Oggi queste incredibili cellule – dette HeLa dalle prime due lettere del nome e cognome della proprietaria – sono usate per studiare gli effetti di tossine, farmaci, ormoni e virus sulla crescita delle cellule tumorali, spiegano dal John Hopkins. Sono state usate per testare gli effetti delle radiazioni e delle sostanze tossiche, per studiare il genoma umano, per saperne di più su come funzionano i virus e hanno svolto un ruolo cruciale nello sviluppo del vaccino contro la polio. Sebbene la signora Lacks sia morta il 4 ottobre 1951, all’età di 31 anni, le sue cellule continuano ad avere un forte impatto nella ricerca (e sono state protagoniste anche di un libro e un film: ‘The Immortal Life of Henrietta Lacks’).  

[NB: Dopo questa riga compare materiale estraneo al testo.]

Lemma leaves_save_tmp P payload i s o : inv P s -> P (Some payload) -> at_tmp (dir s) = Some i ->
  leaves P (Some payload) (save_tmp payload i s o).
Proof.
  intros Hinv HP Hi. unfold save_tmp. apply leaves_call; auto. intros o1. unfold no_effect.
  unfold write_call. destruct (next o1) as [[|n|] o2].
  2: apply leaves_cleanup; unfold write; auto.
  2: by apply leaves_not_returned.
  set (s1 := write i payload s). assert (inv P s1) as H1 by (unfold s1, write; auto).
  apply leaves_call; auto. intros o3. set (s2 := fsync i payload s1).
  assert (inv P s2) as H2 by (unfold s2, fsync; auto).
  apply leaves_call; auto. intros o4. set (s3 := replace i s2).
  assert (inodes s2 !! i = Some (Inode payload true)) as Hb by (unfold s2, fsync; cbn [inodes]; by rewrite lookup_insert_eq).
  assert (inv P s3) as H3 by (by apply (inv_replace P s2 i payload)).
  apply leaves_call; auto. intros o5. apply leaves_call; auto. intros o6.
  assert (forall Q : option (list N) -> Prop, Q (Some payload) -> inv Q (fsync_parent s3)) as Hlast.
  { intros Q HQ. apply (inv_fsync_parent P); [done|]. unfold whole. cbn. eauto. }
  split; [by apply Hlast | intros _; by apply Hlast].
Qed.

Lemma leaves_save P payload s o : inv P s -> P (Some payload) -> leaves P (Some payload) (save payload s o).
Proof.
  intros Hinv HP. unfold save. apply leaves_call; auto. intros o1. apply leaves_call; auto.
  intros o2. unfold no_effect. destruct (next o2) as [[|n|] o3].
  - destruct (open_tmp s) as [i s'] eqn:Ho. destruct (inv_open P s i s' Hinv Ho).
    by apply leaves_save_tmp.
  - by apply leaves_not_returned.
  - by apply leaves_not_returned.
Qed.

Lemma leaves_clear P s o : inv P s -> P None -> at_path (dir s) <> None ->
  leaves P None (clear s o).
Proof.
  intros Hinv HP Hp. unfold clear. destruct (at_path (dir s)); [|done].
  assert (inv P (unlink_path s)) as H1 by (by apply inv_unlink_path).
  apply leaves_call; auto. intros o1. apply leaves_call; auto. intros o2.
  split; [|intros _]; (apply (inv_fsync_parent P); [done|]); done.
Qed.

(** ** Histories *)

Inductive event : Type :=
  | ESave (payload : list N) (o : list outcome)
  | EClear (o : list outcome)
  | EPowerLoss (n : nat) (junk : nat -> list N).   (** the [n]th possible directory *)

(** One event: the file system after it, and what the state file may then
    contain, given what it might contain before. *)
Definition step (ev : event) (x : list (option (list N)) * fs) : list (option (list N)) * fs :=
  let '(ts, s) := x in
  match ev with
  | ESave payload o =>
      let '(e, s') := save payload s o in
      (match e with Returned => [Some payload] | _ => Some payload :: ts end, s')
  | EClear o =>
      let '(e, s') := clear s o in
      (match e, at_path (dir s) with Returned, Some _ => [None] | _, _ => None :: ts end, s')
  | EPowerLoss n junk =>
      (ts, match durable s !! n with Some d => power_loss d junk s | None => s end)
  end.

Definition run (h : list event) (x : list (option (list N)) * fs) : list (option (list N)) * fs :=
  foldl (fun x ev => step ev x) x h.

(** A new volume. *)
Definition empty_fs : fs := Fs ∅ (Directory None None) [Directory None None].

Lemma step_inv ev ts s : inv (fun t => t ∈ ts) s ->
  inv (fun t => t ∈ (step ev (ts, s)).1) (step ev (ts, s)).2.
Proof.
  intros Hinv. destruct ev as [p o|o|n junk]; simpl.
  - assert (inv (fun t => t ∈ Some p :: ts) s) as Hinv'
      by (eapply inv_mono; [|exact Hinv]; intros t Ht; by right).
    pose proof (leaves_save _ p s o Hinv' ltac:(left)) as [Hany Hret].
    destruct (save p s o) as [e s']. simpl in *. destruct e; try done.
    eapply inv_mono; [|by apply Hret]. intros t <-. left.
  - assert (inv (fun t => t ∈ None :: ts) s) as Hinv'
      by (eapply inv_mono; [|exact Hinv]; intros t Ht; by right).
    destruct (at_path (dir s)) as [i|] eqn:Hp.
    + pose proof (leaves_clear _ s o Hinv' ltac:(left) ltac:(congruence)) as [Hany Hret].
      destruct (clear s o) as [e s']. simpl in *. destruct e; try done.
      eapply inv_mono; [|by apply Hret]. intros t <-. left.
    + unfold clear. rewrite Hp. done.
  - destruct (durable s !! n) as [d|] eqn:Hd; [|done].
    apply inv_power_loss; [done|]. by eapply list_elem_of_lookup_2.
Qed.

Lemma run_inv h x : inv (fun t => t ∈ x.1) x.2 -> inv (fun t => t ∈ (run h x).1) (run h x).2.
Proof.
  revert x; induction h as [|ev h IH]; intros [ts s] Hinv; [done|].
  apply IH. by apply step_inv.
Qed.

(** C33: the state file is never torn: after any history of saves and clears in
    which every system call may fail, writes may be cut short, the process may
    be killed anywhere and power may be lost at any moment with unforced bytes
    turned to garbage, the file holds exactly one of the payloads that could
    have survived, whole - the last one whose [save] returned or one attempted
    after it, or nothing where nothing or a clear could have survived. *)
Theorem state_file_is_never_torn h :
  contents (run h ([None], empty_fs)).2 ∈ (run h ([None], empty_fs)).1.
Proof.
  apply (inv_contents (fun t => t ∈ (run h ([None], empty_fs)).1)). apply run_inv. split.
  - by left.
  - constructor; [by left | constructor].
Qed.

(** Once [save] has returned, the record is durable: whatever happened
    before, what is read afterwards is that payload, and it still is after a
    power loss, whichever directory survives. *)
Theorem returned_save_is_durable h payload o e s :
  save payload (run h ([None], empty_fs)).2 o = (e, s) -> e = Returned ->
  contents s = Some payload /\
  forall d junk, d ∈ durable s -> contents (power_loss d junk s) = Some payload.
Proof.
  intros Hs He.
  assert (inv (fun t => t ∈ (run h ([None], empty_fs)).1) (run h ([None], empty_fs)).2) as Hinv.
  { apply run_inv. split; [by left|]. constructor; [by left | constructor]. }
  assert (inv (fun _ => True) (run h ([None], empty_fs)).2) as Hinv'
    by (eapply inv_mono; [|exact Hinv]; done).
  pose proof (leaves_save _ payload _ o Hinv' I) as [_ Hret]. rewrite Hs in Hret.
  specialize (Hret He). split; [symmetry; by apply (inv_contents (eq (Some payload)))|].
  intros d junk Hd. symmetry. apply (inv_contents (eq (Some payload))). by apply inv_power_loss.
Qed.

Lemma returned_save_is_durable_witness :
  let s := (save [49%N] (run [ESave [48%N] [Done; Done; Done; Done; Failed 0]] ([None], empty_fs)).2
              (repeat Done 9)).2 in
  contents s = Some [49%N] /\
  forall d junk, d ∈ durable s -> contents (power_loss d junk s) = Some [49%N].
Proof.
  apply (returned_save_is_durable [ESave [48%N] [Done; Done; Done; Done; Failed 0]] [49%N]
    (repeat Done 9) Returned); vm_compute; reflexivity.
Defined.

Henrietta Lacks donò inconsapevolmente le sue cellule nel 1951. Con il passare dei decenni sorsero questioni etiche e di privacy: gli eredi della donna sono ormai stati coinvolti nella gestione del ‘lascito’ di Henrietta e fanno parte di un comitato che esamina le richieste dei ricercatori di tutto il mondo di usare le cellule HeLa. “Anche noi le abbiamo utilizzate in questi anni: ma attenzione – avverte Novelli – le linee cellulari HeLa si sono evolute, dividendosi, proprio come fanno i virus. Quindi controlliamo i cloni di queste cellule perché possono essere leggermente diversi rispetto a quelle custodite a Baltimora o in altri laboratori”. E se le cellule immortali vengono già usate nella lotta a Sars-Cov-2, contro Covid-19 ha un ruolo importante anche la genetica: “Più di 3000 proteine codificate da altrettanti geni possono entrare in gioco quando il virus penetra in una cellula ospite”, conclude lo scienziato. La ricerca va avanti, anche grazie alle cellule immortali.